Ab initio simulations of Cu binding sites on the N-terminal region of prion protein

• Published in: Journal of biological inorganic chemistry Vol. 12; no. 4; pp. 571 - 583
• Main Authors: Furlan, Sara, La Penna, Giovanni, Guerrieri, Francesco, Morante, Silvia, Rossi, Gian Carlo
• Format: Journal Article
• Language: English
• Published: Germany Springer Nature B.V 01.05.2007
• Subjects: Binding Sites; Computational Biology; Computer Simulation; Copper; Copper - chemistry; Copper - metabolism; Dimerization; Inorganic chemistry; Models, Molecular; Prion protein; Prions - chemistry; Prions - metabolism; Protein Structure, Tertiary; Proteins; Simulation; Temperature
• ISSN: 0949-8257; 1432-1327
• DOI: 10.1007/s00775-007-0218-x

The human prion protein binds Cu2+ ions in the octarepeat domain of the N-terminal tail up to full occupancy at pH 7.4. Recent experiments have shown that the HGGG octarepeat subdomain is responsible for holding the metal bound in a square-planar configuration.
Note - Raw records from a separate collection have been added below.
(** *** How long a request waits *)

Definition reached (ticks : list (float * (Svc → Svc))) (w : Svc) : Svc := foldl (λ w t, t.2 w) w ticks.
Lemma nan_never_le x : (S754_nan <=?. x) = false. Proof. by destruct x. Qed.
Lemma add_nan x : x ⊕ S754_nan = S754_nan. Proof. by destruct x as [[]|[]| |[]]. Qed.
Lemma wait_text_nan cap raw : strip raw ≠ "" → ho_float (strip raw) = Some S754_nan → wait_text cap raw = Ok (Some S754_nan).
Proof.
  intros Hs Hf. unfold wait_text. apply String.eqb_neq in Hs. rewrite Hs, Hf. change (S754_nan <?. f0) with false. change (feqb S754_nan f0) with false. cbv iota.
  do 2 f_equal. unfold py_min. by destruct cap as [[]|[]| |[]].
Qed.
(** A wait of "nan" passes every check and has no deadline: as long as the run
    is not terminal the request sleeps, whatever the clock says - the cap on
    waiting does not hold. *)
Theorem nan_wait_has_no_deadline raw xw prefer mode cap k now0 ticks w :
  strip raw ≠ "" → ho_float (strip raw) = Some S754_nan →
  (∀ n, row_done k (reached (take n ticks) w) = None) →
  wait_seconds (Some raw) xw prefer mode cap = Ok (Some S754_nan) ∧ (queue_wait (now0 ⊕ S754_nan) k ticks w).2 = None.
Proof.
  intros Hs Hf Hd. split; [by apply wait_text_nan|]. rewrite add_nan. revert w Hd. induction ticks as [|[now step] ticks IH]; intros w Hd; cbn [queue_wait].
  - by rewrite (Hd 0%nat : row_done k w = None).
  - rewrite (Hd 0%nat : row_done k w = None), nan_never_le. apply IH. intros n. apply (Hd (S n)).
Qed.

(** Any other wait ends: within the configured cap, never negative, and the
    request is answered once the clock has passed the deadline. *)
Lemma wait_text_capped cap raw s : is_nan cap = false → (cap <?. f0) = false → (∀ text v, ho_float text = Some v → is_nan v = false) →
  wait_text cap raw = Ok (Some s) → (cap <?. s) = false ∧ (s <?. f0) = false ∧ is_nan s = false.
Proof.
  intros Hc Hn Hf. unfold wait_text. destruct (String.eqb _ _); [intros [= <-]; by rewrite fltb_irrefl|]. destruct (ho_float _) as [v|] eqn:E; [|done].
  destruct (v <?. f0) eqn:E1; [done|]. destruct (feqb v f0); [done|]. intros [= <-]. unfold py_min.
  destruct (cap <?. v) eqn:E2; [by rewrite fltb_irrefl|]. split; [done|]. split; [done|]. by apply (Hf _ _ E).
Qed.
Theorem wait_within_cap wait xw prefer mode sync s :
  is_nan sync = false → (∀ text v, ho_float text = Some v → is_nan v = false) →
  wait_seconds wait xw prefer mode sync = Ok (Some s) →
  (py_max sync f0 <?. s) = false ∧ (s <?. f0) = false ∧ is_nan s = false ∧
  ∀ now0 k ticks w now' step, (now', step) ∈ ticks → (now0 ⊕ s <=?. now') = true → ∃ r, (queue_wait (now0 ⊕ s) k ticks w).2 = Some r.
Proof.
  intros Hc Hf Hw.
  cut ((py_max sync f0 <?. s) = false ∧ (s <?. f0) = false ∧ is_nan s = false).
  { intros (H1 & H2 & H3). do 3 (split; [done|]). intros now0 k ticks w now' step Hi Hl. clear -Hi Hl. revert w. induction ticks as [|[t st] ticks IH]; intros w; [by apply elem_of_nil in Hi|].
    cbn [queue_wait]. destruct (row_done k w); [by eexists|]. destruct (_ <=?. t) eqn:E; [by eexists|].
    apply elem_of_cons in Hi as [[= -> ->]|Hi]; [congruence|]. by apply IH. }
  assert (is_nan (py_max sync f0) = false ∧ (py_max sync f0 <?. f0) = false) as [Hc1 Hc2].
  { unfold py_max. destruct (sync <?. f0) eqn:E; done. }
  pose proof (fltb_irrefl (py_max sync f0)) as Hi. unfold wait_seconds in Hw. cbv zeta in Hw.
  destruct wait as [raw|]; [by apply wait_text_capped in Hw|]. destruct xw as [raw|]; [by apply wait_text_capped in Hw|].
  destruct (prefer_wait _) as [[raw|]|]; [by apply wait_text_capped in Hw|by injection Hw as <-|]. destruct (String.eqb mode "async"); [done|by injection Hw as <-].
Qed.
End Service_theorems.

(** *** Witnesses *)

Module Toy.
#[export] Instance models : RequestModels := {|
  goal_dump g := [("context", opt_json JStr (g_context g))];
  goal_validate o := Ok (mkGoal None [] [] (str_field "context" o) None [] None false);
  criterion_dump _ := JNull; criterion_validate _ := Err (PyError "ValidationError");
  budget_dump _ := []; budget_validate _ := Ok default_Budget; str_other _ := "" |}.
#[export] Instance host : Host := {|
  ho_ready := Ok tt; ho_settings := mkQSettings 10 3 2 2; ho_defaults := mkTenantQuota 1 (Z2f 50) 4; ho_default_async := true;
  ho_sync_wait_s := Z2f 30; ho_max_criterion_timeout_s := 600; ho_model_config _ := Ok None;
  ho_resolve_workdir t run _ _ := Ok ("/work/" +:+ t +:+ "/" +:+ run, []); ho_check_workdir _ _ wd := Ok (Some wd.1);
  ho_canonical_workdir t run := "/work/" +:+ t +:+ "/" +:+ run; ho_request_hash _ := "hash"; ho_day _ := "2026-01-01";
  ho_float s := if String.eqb s "nan" then Some S754_nan else if String.eqb s "5" then Some (Z2f 5) else None;
  ho_root := ".recertia"; ho_skills_root _ := "skills"; ho_facts_root := "facts" |}.
Definition alice : Principal := mkPrincipal "alice" pk_api_key "acme" ["acme"] {["runs"]} ∅.
Definition w0 : Svc := mkSvc w_empty (mkQuotas ∅ ∅) ∅ ∅ ∅ ∅ ∅ (mkLocks ∅ ∅) [] ∅.
(** A day on which the tenant has already had its run. *)
Definition w_spent : Svc := w0 <| sv_quota := mkQuotas {[("acme", "2026-01-01") := (1, Z2f 2)]} ∅ |>.
Definition body (run : string) : RunCreate := mkRunCreate None (Some "tidy") None None None None None None (Some run) treatment "async" None true.
Definition submit (run : string) : M Svc (string * Enqueue * option float) := create_part 0 "" alice (body run) None None None.
End Toy.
By using first principle ab initio molecular dynamics simulations of the Car-Parrinello type, the coordination of copper to the binding sites of the prion protein octarepeat region is investigated. Simulations are carried out for a number of structured binding sites. Results for the complexes Cu(HGGGW)(wat), Cu(HGGG), and [Cu(HGGG)]2 are presented. While the presence of a Trp residue and a water molecule does not seem to affect the nature of the copper coordination, high stability of the bond between copper and the amide nitrogen of deprotonated Gly residues is confirmed in all cases. For the more interesting [Cu(HGGG)]2 complex, a dynamically entangled arrangement of the two domains with exchange of amide nitrogen bonds between the two copper centers emerges, which is consistent with the short Cu-Cu distance observed in experiments at full copper occupancy.